Friday, July 4, 2014

Repotting a few sundews

Yesterday I took on one of my big tasks – repotting a couple sundews that desperately needed it. There are still more to work on, of course, but there are always more.

I chose a terrible time to go repotting. It's relatively windy near my house, and I was out around 7 pm, which is right when the wind really kicks up heading toward sundown. The plants didn't like it, my LFS was blowing all over the place, it sucked. I also don't really have a nice repotting area, which is something I've been meaning to put together. In any case, I certainly didn't get any pictures of the process. Suffice to say it was messy and a bit stressful (I'm always worried about damaging the roots, especially since these weren't species with big robust roots), but I'm glad I got it done.

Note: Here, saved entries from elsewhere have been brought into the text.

(** After the init of session-1, an update of session-2 arrives. *)
Lemma update_with_other_uuid_rejected_witness :
  exists s s1,
    run trickle_after_init (initial false) = Some s /\
    exec (ARecv (inl (update_message "session-2"))) s = Some s1 /\
    uuid s = "session-1"%string /\
    exch s1 = E_SendErr [ErrUuidMismatch "session-2" "session-1"].
Proof.
  eexists. eexists. split; [vm_compute; reflexivity|].
  split; [vm_compute; reflexivity|].
  refine (let H := update_with_other_uuid_rejected _ true "session-1"
                     "session-2" _ _ _ _ _ _ _ in
          conj (proj1 H) (proj1 (proj2 H))).
  - exists false, trickle_after_init. vm_compute. reflexivity.
  - reflexivity.
  - reflexivity.
  - done.
  - vm_compute. reflexivity.
Defined.

(** ** Vanilla mode *)

Lemma mode_step s a s' :
  exec a s = Some s' -> DisableTrickleICE s' = DisableTrickleICE s.
Proof. intros Hexec. destruct a; exec_cases Hexec; done. Qed.

Lemma vanilla_inv_step s a s' :
  vanilla_inv s -> exec a s = Some s' -> vanilla_inv s'.
Proof.
  intros Hinv Hexec Hmode. rewrite (mode_step _ _ _ Hexec) in Hmode.
  destruct (Hinv Hmode) as (Hhook & Hhooks & Hcand & Hblock & Hsdp & Hcalls).
  clear Hinv.
  destruct a; exec_cases Hexec;
    unfold holds_complete_sdp, LocalDescription in *; simpl in *;
    try match goal with
        | H : main s = _ |- _ =>
            rewrite ?H in Hblock; rewrite ?H in Hsdp;
            simpl in Hblock, Hsdp
        end;
    rew_goal;
    try congruence; try (by rewrite Hhooks in * );
    split_and?; try done; try tauto;
    try (intros d [->|Hd]%elem_of_cons; [tauto | by apply Hcalls]);
    try (intros d Hd; destruct (Hcalls d Hd) as [Hgc' ?];
         rewrite Hgc', ?andb_false_r in *; done);
    try (rewrite ?Hsdp, ?andb_false_r in *; done);
    try (destruct (main s); try done; destruct Hsdp as [Hgc' ?];
         try done; rewrite Hgc', andb_false_r in *; done).
Qed.

Lemma vanilla_inv_reachable s : reachable s -> vanilla_inv s.
Proof.
  apply reachable_invariant; [|eauto using vanilla_inv_step].
  intros b _. split_and!; simpl; try done. by intros d ?%elem_of_nil.
Qed.

Lemma wait_gather_step s a s' :
  main s = M_F_WaitGather -> exec a s = Some s' ->
  main s' = M_F_WaitGather \/
  (main s' = M_encodeSDP /\ gatherComplete s = true) \/
  (exists e, ctxErr s = Some e /\
     main s' = M_Returning None [ErrContext e] [D_pcClose; D_connClose]).
Proof.
  intros Hmain Hexec.
  destruct a; exec_cases Hexec; try congruence; eauto.
Qed.

Lemma close_signal_step s r :
  DisableTrickleICE s = true -> exch s = E_CloseRemoteDescSet ->
  exists s', exec (AExchange r) s = Some s' /\
    exch s' = E_VanillaDone /\ remoteDescSet s' = true /\ trace s' = trace s.
Proof.
  intros Hmode Hexch. simpl. unfold exch_step. rewrite Hexch, Hmode.
  by eexists.
Qed.

Lemma vanilla_done_step s r :
  exch s = E_VanillaDone ->
  exists s', exec (AExchange r) s = Some s' /\ aborted (exch s') /\
    trace s' =
      if sendDoneErrorOnce s then trace s
      else EvCallUpdate (exchangeCtxErr s)
             {| Uuid := uuid s; Update := Update_Done |} :: trace s.
Proof.
  intros Hexch. simpl. unfold exch_step, sendDone, Once_Do, CallUpdate_call.
  rewrite Hexch. destruct (sendDoneErrorOnce s); [by eexists|].
  destruct r; by eexists.
Qed.

(** C3. In vanilla mode, in every reachable state: no candidate update
    has been sent and no hook is installed or running; each initial request
    was sent after gathering had completed and carries all gathered
    candidates; the factory leaves its wait only with gathering complete
    (or with the context's error); and once the answer of the init message
    is applied the receive goroutine sets the ready signal and goes
    straight to [sendDone], which sends the done update unless a
    Termination Record was sent before, and returns. *)
Theorem vanilla_mode_sends_no_candidates s :
  reachable s -> DisableTrickleICE s = true ->
  existsb is_candidate_update (trace s) = false /\
  hookInstalled s = false /\ hooks s = [] /\
  (forall d, d ∈ calls (trace s) ->
     gatherComplete s = true /\ sdpCandidates d = gathered s) /\
  (main s = M_F_WaitGather -> forall a s', exec a s = Some s' ->
     main s' = M_F_WaitGather \/
     (main s' = M_encodeSDP /\ gatherComplete s = true) \/
     (exists e, ctxErr s = Some e /\
        main s' = M_Returning None [ErrContext e] [D_pcClose; D_connClose])) /\
  (exch s = E_CloseRemoteDescSet -> forall r,
     exists s', exec (AExchange r) s = Some s' /\
       exch s' = E_VanillaDone /\ remoteDescSet s' = true /\
       trace s' = trace s) /\
  (exch s = E_VanillaDone -> forall r,
     exists s', exec (AExchange r) s = Some s' /\ aborted (exch s') /\
       trace s' =
         if sendDoneErrorOnce s then trace s
         else EvCallUpdate (exchangeCtxErr s)
                {| Uuid := uuid s; Update := Update_Done |} :: trace s).
Proof.
  intros Hr Hmode.
  destruct (vanilla_inv_reachable s Hr Hmode)
    as (Hhook & Hhooks & Hcand & _ & _ & Hcalls).
  split_and!; try done.
  - intros d Hd. destruct (Hcalls d Hd) as [? ->]. done.
  - eauto using wait_gather_step.
  - eauto using close_signal_step.
  - eauto using vanilla_done_step.
Qed.

(** A vanilla dial up to the processing of the init message: the request
    carried the gathered candidate, and the next step of the receive
    goroutine sends done. *)
Lemma vanilla_mode_sends_no_candidates_witness :
  exists s s',
    run (vanilla_until_doCall ++ receive_init) (initial true) = Some s /\
    calls (trace s) = [{| sdpCandidates := [host_candidate] |}] /\
    exch s = E_VanillaDone /\
    exec (AExchange []) s = Some s' /\
    updates (trace s') =
      [(None, {| Uuid := "session-1"; Update := Update_Done |})] /\
    existsb is_candidate_update (trace s) = false.
Proof.
  eexists. eexists. split; [vm_compute; reflexivity|].
  split; [reflexivity|]. split; [reflexivity|].
  split; [vm_compute; reflexivity|]. split; [reflexivity|].
  refine (proj1 (vanilla_mode_sends_no_candidates _ _ _)).
  - exists true, (vanilla_until_doCall ++ receive_init).
    vm_compute. reflexivity.
  - reflexivity.
Defined.

(** ** What [dialWebRTC] returns *)

Lemma closes_inv_step s a s' :
  closes_inv s -> exec a s = Some s' -> closes_inv s'.
Proof.
  unfold closes_inv. intros Hinv Hexec.
  destruct a; exec_cases Hexec; auto;
    repeat match goal with
           | H : main s = _ |- _ => rewrite H in Hinv; simpl in Hinv
           end;
    tauto.
Qed.

Lemma closes_inv_reachable s : reachable s -> closes_inv s.
Proof.
  apply reachable_invariant; [by right | eauto using closes_inv_step].
Qed.

Lemma result_is_step ch pre s a s' :
  result_is ch pre s -> exec a s = Some s' -> result_is ch pre s'.
Proof.
  intros Hres Hexec.
  destruct a; exec_cases Hexec; unfold result_is in *; simpl in *;
    try done;
    match goal with
    | H : main _ = _ |- _ => rewrite H in Hres; simpl in Hres
    end;
    try done; destruct Hres as [-> ->]; by rewrite ?app_assoc.
Qed.

Lemma result_is_run ch pre s acts s' :
  result_is ch pre s -> run acts s = Some s' -> result_is ch pre s'.
Proof. apply run_invariant, result_is_step. Qed.

Lemma result_is_returned ch pre s ch' err :
  result_is ch pre s -> main s = M_Returned ch' err ->
  ch' = ch /\ err = pre ++ closes (trace s).
Proof. unfold result_is. intros Hres Hmain. by rewrite Hmain in Hres. Qed.

(** The deferred calls run to the end; when the closes return nil the
    pending error is returned as it is. *)
Lemma returning_completes ds s ch err :
  main s = M_Returning ch err ds ->
  exists s', run (replicate (S (length ds)) (AMain [])) s = Some s' /\
    main s' = M_Returned ch err.
Proof.
  revert s err. induction ds as [|d ds IH]; intros s err Hmain.
  - change (replicate (S (length [])) (AMain [])) with [AMain ([] : goerror)].
    cbn [run exec]. unfold main_step. rewrite Hmain. by eexists.
  - change (replicate (S (length (d :: ds))) (AMain []))
      with (AMain [] :: replicate (S (length ds)) (AMain [])).
    assert (exists s1, exec (AMain []) s = Some s1 /\
              main s1 = M_Returning ch err ds) as (s1 & Hexec & Hmain1).
    { simpl. unfold main_step. rewrite Hmain.
      destruct d; eexists; (split; [reflexivity|]); simpl;
        unfold multierr_Combine; by rewrite ?app_nil_r. }
    cbn [run]. rewrite Hexec. by apply IH.
Qed.

(** C5. If the initial [Call] returns an error with the gRPC status
    Unimplemented, [dialWebRTC] returns no channel and [ErrNoWebRTCSignaler]
    combined with what the deferred closes of the peer connection and of
    the control connection returned: under every interleaving the returned
    error has [ErrNoWebRTCSignaler] as its first component and satisfies
    [errors.Is] for it, and when the closes return nil it is
    [ErrNoWebRTCSignaler] itself. *)
Theorem unimplemented_call_returns_no_signaler s d r :
  reachable s -> main s = M_Call d -> r <> [] ->
  status_FromError r = (codes_Unimplemented, true) ->
  exists s1, exec (AMain r) s = Some s1 /\
    main s1 = M_Returning None [ErrNoWebRTCSignaler] all_deferred /\
    (forall acts s2 ch err,
       run acts s1 = Some s2 -> main s2 = M_Returned ch err ->
       ch = None /\ err = ErrNoWebRTCSignaler :: closes (trace s2) /\
       errors_Is err ErrNoWebRTCSignaler = true) /\
    (exists s2, run (replicate 4 (AMain [])) s1 = Some s2 /\
       main s2 = M_Returned None [ErrNoWebRTCSignaler]).
Proof.
  intros Hr Hmain Hnil Hstatus.
  assert (exec (AMain r) s =
          Some (set_main (M_Returning None [ErrNoWebRTCSignaler] all_deferred)
                  (emit (EvCall d) s))) as Hexec.
  { simpl. unfold main_step. rewrite Hmain. destruct r; [done|].
    by rewrite Hstatus. }
  eexists. split; [exact Hexec|]. split; [done|]. split.
  - intros acts s2 ch err Hrun Hret.
    assert (result_is None [ErrNoWebRTCSignaler] s2) as Hres.
    { eapply result_is_run; [|exact Hrun]. unfold result_is. simpl.
      destruct (closes_inv_reachable s Hr) as [Hret'| ->]; [|done].
      by rewrite Hmain in Hret'. }
    destruct (result_is_returned _ _ _ _ _ Hres Hret) as [-> ->].
    split; [done|]. split; [done|]. unfold errors_Is.
    apply bool_decide_eq_true. simpl. left.
  - by apply (returning_completes all_deferred).
Qed.

(** The initial call fails with Unimplemented and the closes succeed. *)
Lemma unimplemented_call_returns_no_signaler_witness :
  exists s,
    run (replicate 9 (AMain [])) (initial false) = Some s /\
    exists s1,
      exec (AMain [ErrStatus codes_Unimplemented "unknown service"]) s
        = Some s1 /\
      main s1 = M_Returning None [ErrNoWebRTCSignaler] all_deferred /\
      exists s2, run (replicate 4 (AMain [])) s1 = Some s2 /\
        main s2 = M_Returned None [ErrNoWebRTCSignaler].
Proof.
  eexists. split; [vm_compute; reflexivity|].
  match goal with
  | |- ex (fun s1 => exec (AMain ?r) ?s = Some s1 /\ _) =>
      destruct (unimplemented_call_returns_no_signaler
                  s {| sdpCandidates := [] |} r)
        as (s1 & Hexec & Hmain & _ & Hdone)
  end.
  - exists false, (replicate 9 (AMain [])). vm_compute. reflexivity.
  - reflexivity.
  - done.
  - reflexivity.
  - exists s1. split; [exact Hexec|]. split; [exact Hmain | exact Hdone].
Defined.

(** ** Readiness *)

Lemma ready_step s :
  main s = M_doCall -> exec AMainReady s = Some (set_main M_sendDone s).
Proof. intros Hmain. simpl. unfold main_ready. by rewrite Hmain. Qed.

(** C9 as worded fails on the code: the channel becomes ready, the done
    update is sent and its call returns an error, and [dialWebRTC] returns
    that error without the channel. *)
Lemma readiness_claim_fails : ~ readiness_claim.
Proof.
  intros Hclaim.
  assert (exists s s2,
            run trickle_until_doCall (initial false) = Some s /\
            main s = M_doCall /\
            run (AMain [ErrStatus 14 "unavailable"] :: replicate 4 (AMain []))
              (set_main M_sendDone s) = Some s2 /\
            main s2 = M_Returned None [ErrStatus 14 "unavailable"])
    as (s & s2 & Hs & Hmain & Hs2 & Hret).
  { eexists. eexists. split; [vm_compute; reflexivity|].
    split; [reflexivity|]. split; [vm_compute; reflexivity | reflexivity]. }
  eapply Hclaim in Hret as [_ Hch]; [done | | done | by apply ready_step | done].
  by exists false, trickle_until_doCall.
Qed.

(** C9, amended. When the ready case of [doCall] is taken the orchestrator
    goes to [sendDone]; there its step sends the done update if no
    Termination Record was sent before; if nothing had to be sent, or the
    call returned nil, [dialWebRTC] returns the established channel (with
    what closing the control connection returned as error), and otherwise
    it returns no channel and the error of the call. *)
Theorem ready_sends_done_and_returns_channel s r :
  reachable s -> main s = M_sendDone ->
  (forall s0, main s0 = M_doCall ->
     exec AMainReady s0 = Some (set_main M_sendDone s0)) /\
  exists s1, exec (AMain r) s = Some s1 /\
    sendDoneErrorOnce s1 = true /\
    trace s1 =
      (if sendDoneErrorOnce s then trace s
       else EvCallUpdate (exchangeCtxErr s)
              {| Uuid := uuid s; Update := Update_Done |} :: trace s) /\
    (forall acts s2 ch err,
       run acts s1 = Some s2 -> main s2 = M_Returned ch err ->
       (sendDoneErrorOnce s = true \/ r = [] ->
        ch = Some clientCh /\ err = closes (trace s2)) /\
       (sendDoneErrorOnce s = false -> r <> [] ->
        ch = None /\ err = r ++ closes (trace s2))) /\
    (sendDoneErrorOnce s = true \/ r = [] ->
     exists s2, run (replicate 3 (AMain [])) s1 = Some s2 /\
       main s2 = M_Returned (Some clientCh) []).
Proof.
  intros Hr Hmain. split; [apply ready_step|].
  assert (closes (trace s) = []) as Hcl.
  { destruct (closes_inv_reachable s Hr) as [Hret|]; [|done].
    by rewrite Hmain in Hret. }
  assert (exists s1, exec (AMain r) s = Some s1 /\
            sendDoneErrorOnce s1 = true /\
            trace s1 =
              (if sendDoneErrorOnce s then trace s
               else EvCallUpdate (exchangeCtxErr s)
                      {| Uuid := uuid s; Update := Update_Done |} :: trace s) /\
            (sendDoneErrorOnce s = true \/ r = [] ->
             main s1 = M_Returning (Some clientCh) []
                         [D_exchangeCancel; D_connClose] /\
             result_is (Some clientCh) [] s1) /\
            (sendDoneErrorOnce s = false -> r <> [] -> result_is None r s1))
    as (s1 & Hexec & Honce & Htrace & Hgood & Hbad).
  { simpl. unfold main_step, sendDone, Once_Do, CallUpdate_call, result_is.
    rewrite Hmain.
    destruct (sendDoneErrorOnce s) eqn:Ho; [|destruct r as [|e r]];
      eexists; (split; [reflexivity|]); simpl; rewrite ?Ho, ?Hcl, ?app_nil_r;
      split_and!; try done; intros; by destruct_or?. }
  exists s1. split_and!; try done.
  - intros acts s2 ch err Hrun Hret. split.
    + intros Hok. destruct (Hgood Hok) as [_ Hres].
      eapply result_is_run in Hres; [|done].
      by destruct (result_is_returned _ _ _ _ _ Hres Hret) as [-> ->].
    + intros Ho Hne. specialize (Hbad Ho Hne).
      eapply result_is_run in Hbad; [|done].
      by destruct (result_is_returned _ _ _ _ _ Hbad Hret) as [-> ->].
  - intros Hok. destruct (Hgood Hok) as [Hm _].
    by apply (returning_completes [D_exchangeCancel; D_connClose]).
Qed.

First up were my Drosera capensis 'Albino'. They'd been getting packed pretty tightly in there, especially the largest plant. Looking great though.

Drosera capensis 'Albino'
I love that delicate pink color on the tentacles. And that dew!
Unfortunately these were planted in that terrible Mosser Lee LFS, which made separating the plants out more difficult, since sometimes it was hard to tell the roots from the moss fibers. Still, with a bit of wiggling I was able to separate off the 3 biggest plants and get them into new pots. The remaining plants I left in the old media to size up a bit more before getting transplanted.

Drosera capensis 'Albino' in a fresh pot.
This is definitely a mature, full-sized plant now. Not bad in just under 7 months.
Pair of Drosera capensis 'Albino'
These two are a bit smaller, but still looking good.
Drosera capensis plantlets in cheap terrible moss.
I don't want to have to worry about separating these out until they're a bit bigger.
I can't wait until I'm done with that terrible Mosser Lee stuff.

I also repotted my Drosera intermedia 'Cuba', which was distinctly more difficult than the D. capensis 'Albino'. The D. intermedia 'Cuba' were smaller, with more delicate roots, and packed in more densely. Again, I had to struggle with the moss.

Drosera intermedia 'Cuba', freshly-repotted.
These 10 largest plants look pretty good. Hopefully feeding will be easier now.
Small Drosera intermedia 'Cuba' plantlets after repotting.
The small plants look more ragged. They should bounce back soon though.
I think I lost one of the bigger plants in the top photo, and one of the smaller ones down below, but the rest seem to be doing fine a day later.

Dealing with the roots is the fiddliest part of the process definitely. I clean off as much of the old media as I can, and then poke a hole in the new media with either my finger or a toothpick, depending on how large the root system is, and then work the roots down into the hole. I then pack the media down onto the roots and usually add a bit more at the base of the plant to make it sturdy. It's worked pretty well so far.

The most difficult repotting I had to do was my Drosera capillaris, because that also required separating the clump. One plant came off easily, and was planted up quickly, but the other two were quite closely joined. I had to clip off a lot of dead leaves and do a bit of prying to separate them. One of the resultant plants ended up without much in the way of roots, and the other was small and sort of sickly-looking, so I potted them up together and put them under a humidity tent to give them a head start. I also clipped off their flower stalks so they didn't waste energy making seed instead of setting new roots.

Freshly-separated Drosera capillaris.
I hope the leaves can spread out a bit more now.
Drosera capillaris in post-separation high-humidity recuperation.
Good luck little dudes.
The last plant I repotted was the Drosera admirabilis I bought at the BACPS Show and Sale. I've heard D. admirabilis likes to have lots of room for a big root system, and also likes to be out of the water, so I decided to give it something bigger than the pot it came in. This was an easy job compared to the others.

Drosera admirabilis in a new pot.
I'm happy to finally have a D. admirabilis.
I can't say I really enjoyed repotting, but I'm certainly glad I got it done. I bet my plants are glad too!